Saved data entries:
Lemma wp_check_container w K els es (Q : option unit -> world E -> Prop) :
  argv (cli w) !! 1%nat = Some K -> cview (srv w) K els es -> Q (Some tt) w -> wp (CHECK_CONTAINER_TYPE OBJ_ZSET) w Q.
Proof.
  intros Hk [_ Hz _] HQ. unfold CHECK_CONTAINER_TYPE. apply wp_bind, (wp_argv_at 1 K); [done|].
  apply wp_bind, wp_lookupKey. unfold zset_view in Hz. destruct (db (srv w) !! K) as [[h|z|t b1 b2]|]; try done; [rewrite decide_True by done|]; by wp_steps.
Qed.

Lemma wp_check_double w i a (Q : option unit -> world E -> Prop) :
  argv (cli w) !! i = Some a -> prepareClientToWrite (cli w) = true ->
  match getDoubleFromObject a with
  | Some _ => Q (Some tt) w
  | None => Q None (mkWorld (srv w) (add_out (cli w) (RErr "value is not a valid float")) (capacity w))
  end -> wp (CHECK_ARG_TYPE_DOUBLE i) w Q.
Proof.
  intros Ha Hp HQ. unfold CHECK_ARG_TYPE_DOUBLE. apply wp_bind, (wp_argv_at i a); [done|]. apply wp_bind.
  unfold getDoubleFromObjectOrReply. destruct (getDoubleFromObject a); [by wp_steps|].
  apply wp_bind, wp_addReply. rewrite Hp. by wp_steps.
Qed.

(** The state in which an accepted command enters its effect phase. *)
Definition prepared w w' (K ele : string) (els : gmap string rwfze) (es : list zentry) (e : rwfze) (str : string) (u : rwfz_user) : Prop :=
  moved suffix (srv w) (srv w') K (<[ele := e]> els) es es 0 /\ is_replica (cli w') = false /\ replica_message (cli w') = false /\
  out (cli w') = out (cli w) /\ exists n, rargv (cli w') = Some (user_args K ele u ++ [str], n).

Lemma prepared_add w w1 w2 K ele els es e str u :
  local_client K ele u (cli w) -> step_to w w1 K (<[ele := e]> els) es es 0 ->
  same_but_rargv w1 w2 -> (exists n, rargv (cli w2) = Some (argv (cli w1) ++ [] ++ [str], n)) ->
  prepared w w2 K ele els es e str u.
Proof.
  intros (Ha & Hr & Hi & Hm) Hst [Hs Hc] [n Hn]. pose proof (step_moved _ _ _ _ _ _ _ _ Hst) as Hmv.
  rewrite (st_cli _ _ _ _ _ _ _ _ Hst) in Hc, Hn. rewrite Ha in Hn. injection Hc as Ha2 Hi2 Hm2 Ho2.
  unfold prepared. rewrite Hs. split_and!; [done|congruence|congruence|congruence|eauto].
Qed.

(** [RARGV_ADD_SDS] of the stamp in a prepare phase that added nothing so far. *)
Lemma wp_stamp w w1 K ele els es e str u st :
  local_client K ele u (cli w) -> capacity w = Z.of_nat (length (user_args K ele u)) + ADDITIONAL_CAPACITY ->
  step_to w w1 K (<[ele := e]> els) es es 0 -> st = Ok str ->
  wp (str ← lift st; RARGV_ADD_SDS str) w1 (fun r w' => r = Some tt /\ prepared w w' K ele els es e str u).
Proof.
  intros Hl Hcap Hst ->. apply wp_bind. eapply wp_lift; [done|]. pose proof Hl as (Ha & Hr & _ & _).
  eapply wp_mono; [apply (wp_RARGV_grow str w1 [])|].
  - unfold grown. rewrite (st_cli _ _ _ _ _ _ _ _ Hst), (st_cap _ _ _ _ _ _ _ _ Hst), Hr, Ha. by split.
  - rewrite (st_cli _ _ _ _ _ _ _ _ Hst), Ha. by destruct u.
  - intros r w' (-> & Hsb & _ & Hn). split; [done|]. by eapply prepared_add.
Qed.

(** The element as the prepare phases find it. *)
Lemma wp_GET_argv_new w K ele els es e u :
  local_client K ele u (cli w) -> cview (srv w) K els es -> find_elem (srv w) els ele = Ok e ->
  wp (p ← GET_RWFZE argv_at true; header_of p) w (fun r w' =>
    r = Some (Some (header e)) /\ step_to w w' K (<[ele := e]> els) es es 0).
Proof.
  intros (Ha & _) Hv He. apply wp_bind. unfold GET_RWFZE.
  apply wp_bind, (wp_argv_at 1 K); [by rewrite Ha; destruct u|].
  apply wp_bind, (wp_argv_at 2 ele); [by rewrite Ha; destruct u|].
  eapply wp_mono.
  - apply (wp_get suffix rwf_suffix_ne w K els es ele _ e Hv). intros Hn s' (Hc & Hi & _).
    unfold find_elem in He. rewrite Hn in He. by rewrite Hc, Hi.
  - intros r w' (p & -> & Hst & Hp).
    assert (default e (els !! ele) = e) as Hd by (unfold find_elem in He; destruct (els !! ele); [by injection He as ->|done]).
    rewrite Hd in Hst. cbn [header_of]. apply wp_bind.
    eapply wp_load; [apply (st_view _ _ _ _ _ _ _ _ Hst)|done|by rewrite lookup_insert_eq|]. by wp_steps.
Qed.

Lemma wp_GET_argv_find w K ele els es u :
  local_client K ele u (cli w) -> cview (srv w) K els es ->
  wp (p ← GET_RWFZE argv_at false; header_of p) w (fun r w' => w' = w /\ r = Some (header <$> els !! ele)).
Proof.
  intros (Ha & _) Hv. apply wp_bind. unfold GET_RWFZE.
  apply wp_bind, (wp_argv_at 1 K); [by rewrite Ha; destruct u|].
  apply wp_bind, (wp_argv_at 2 ele); [by rewrite Ha; destruct u|].
  eapply wp_mono; [by apply (wp_find suffix w K els es)|]. intros r w' [-> Hf]. destruct (els !! ele) as [e|] eqn:He.
  - destruct Hf as (p & -> & Hp). cbn [header_of]. apply wp_bind. eapply wp_load; [done..|]. by wp_steps.
  - subst r. cbn [header_of]. by wp_steps.
Qed.

(** What a prepare phase does: it is refused with a reply and changes nothing,
    or it leaves the arguments to broadcast. *)
Definition prepare_ok w w' (r : option unit) (K ele : string) (els : gmap string rwfze) (es : list zentry)
    (e : rwfze) (u : rwfz_user) : Prop :=
  match user_op e u with
  | None => r = None /\ moved suffix (srv w) (srv w') K els es es 0 /\ cli w' = add_out (cli w) (user_refused u)
  | Some o => r = Some tt /\ exists str, sdsToVC str = Ok (op_vc o) /\ prepared w w' K ele els es e str u
  end.

Lemma bind_assoc {A B C} (m : M E A) (f : A -> M E B) (g : B -> M E C) w :
  ((m ≫= f) ≫= g) w = (m ≫= fun a => f a ≫= g) w.
Proof. unfold mbind, M_bind. by destruct (m w) as [[[a|] w']|]. Qed.

Lemma wp_assoc {A B C} (m : M E A) (f : A -> M E B) (g : B -> M E C) w Q :
  wp ((m ≫= f) ≫= g) w Q -> wp (m ≫= fun a => f a ≫= g) w Q.
Proof. intros (r & w' & Hrun & HQ). exists r, w'. by rewrite <- bind_assoc. Qed.

Lemma moved_refl s K els es : cview s K els es -> moved suffix s s K els es es 0.
Proof. intros H. split; [by split_and!|done|lia|lia]. Qed.

Lemma wp_add_prepare w K ele els es e a N :
  local_client K ele (UAdd a) (cli w) -> capacity w = 4 + ADDITIONAL_CAPACITY -> cview (srv w) K els es ->
  find_elem (srv w) els ele = Ok e -> wf_vc N (current (header e)) -> (0 < N <= VC_INT_BUF)%nat ->
  wp rwfzadd_prepare w (fun r w' => prepare_ok w w' r K ele els es e (UAdd a)).
Proof.
  intros Hl Hcap Hv He Hwf HN. pose proof Hl as (Ha & _). pose proof (local_reply _ _ _ _ Hl) as Hrep.
  unfold rwfzadd_prepare. apply wp_bind, wp_check_argc; [rewrite Ha; simpl; lia|].
  apply wp_bind, (wp_check_container w K els es); [by rewrite Ha|done|].
  apply wp_bind, (wp_check_double w 3 a); [by rewrite Ha|done|]. unfold prepare_ok. cbn [user_op user_refused].
  destruct (getDoubleFromObject a) as [v|] eqn:Hd; cbn [mbind option_bind].
  2:{ split_and!; [done|by apply moved_refl|done]. }
  apply wp_assoc, wp_bind. eapply wp_mono; [by eapply wp_GET_argv_new|]. intros r w1 [-> Hst].
  apply wp_bind. cbn [PREPARE_PRECOND_ADD]. destruct (EXISTS (header e)) eqn:Hex.
  - apply wp_bind, wp_addReply. rewrite (st_cli _ _ _ _ _ _ _ _ Hst), Hrep. wp_steps. split_and!; [done| |done].
    assert (els !! ele = Some e) as Hin.
    { unfold find_elem in He. destruct (els !! ele); [by injection He as ->|]. unfold rwfzeNew, REH_INIT in He.
      destruct (_vc_new _ _); [|done]. by injection He as <-. }
    pose proof (step_moved _ _ _ _ _ _ _ _ Hst) as Hmv. by rewrite insert_id in Hmv.
  - wp_steps. apply (wp_lift _ (header e)); [done|].
    destruct (stamp_roundtrip N e (UAdd a) (RwfzAdd v (current (header e))) Hwf HN) as (str & Hst1 & Hst2).
    { cbn [user_op]. rewrite Hd. cbn [mbind option_bind]. by rewrite Hex. }
    eapply wp_mono; [by eapply (wp_stamp w w1 K ele els es e str (UAdd a))|]. intros r w2 [-> Hp]. eauto.
Qed.
(** ** REPLICATE *)

(** What [replicateCommand] changes: the configuration, the replies, the static
    [exp_local], and the connections it opened. *)
Record repl_state := mkRepl {
  rp_count : Z; rp_id : Z; rp_links : list nat; rp_exp_local : bool;
  rp_replica : bool; rp_out : list reply; rp_dialled : list (string * Z)
}.

Definition rp_reply (s : repl_state) (r : reply) : repl_state :=
  mkRepl (rp_count s) (rp_id s) (rp_links s) (rp_exp_local s) (rp_replica s) (rp_out s ++ [r]) (rp_dialled s).
Definition rp_dial (s : repl_state) (ip : string) (port : Z) : repl_state :=
  mkRepl (rp_count s) (rp_id s) (rp_links s) (rp_exp_local s) (rp_replica s) (rp_out s) (rp_dialled s ++ [(ip, port)]).

(** [getLongFromObjectOrReply]; the target stays unwritten when it fails. *)
Definition get_long (s : repl_state) (o msg : string) : repl_state * option Z :=
  match getLongLongFromObject o with
  | Some z => (s, Some z)
  | None => (rp_reply s (RErr msg), None)
  end.

Context (connect : string -> Z -> bool).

Assigned task:
Restate word for word only the lines running from the beginning of the data to the line holding "intros Hk [_", both included.

Result of the exercise:
Lemma wp_check_container w K els es (Q : option unit -> world E -> Prop) :
  argv (cli w) !! 1%nat = Some K -> cview (srv w) K els es -> Q (Some tt) w -> wp (CHECK_CONTAINER_TYPE OBJ_ZSET) w Q.
Proof.
  intros Hk [_ Hz _] HQ. unfold CHECK_CONTAINER_TYPE. apply wp_bind, (wp_argv_at 1 K); [done|].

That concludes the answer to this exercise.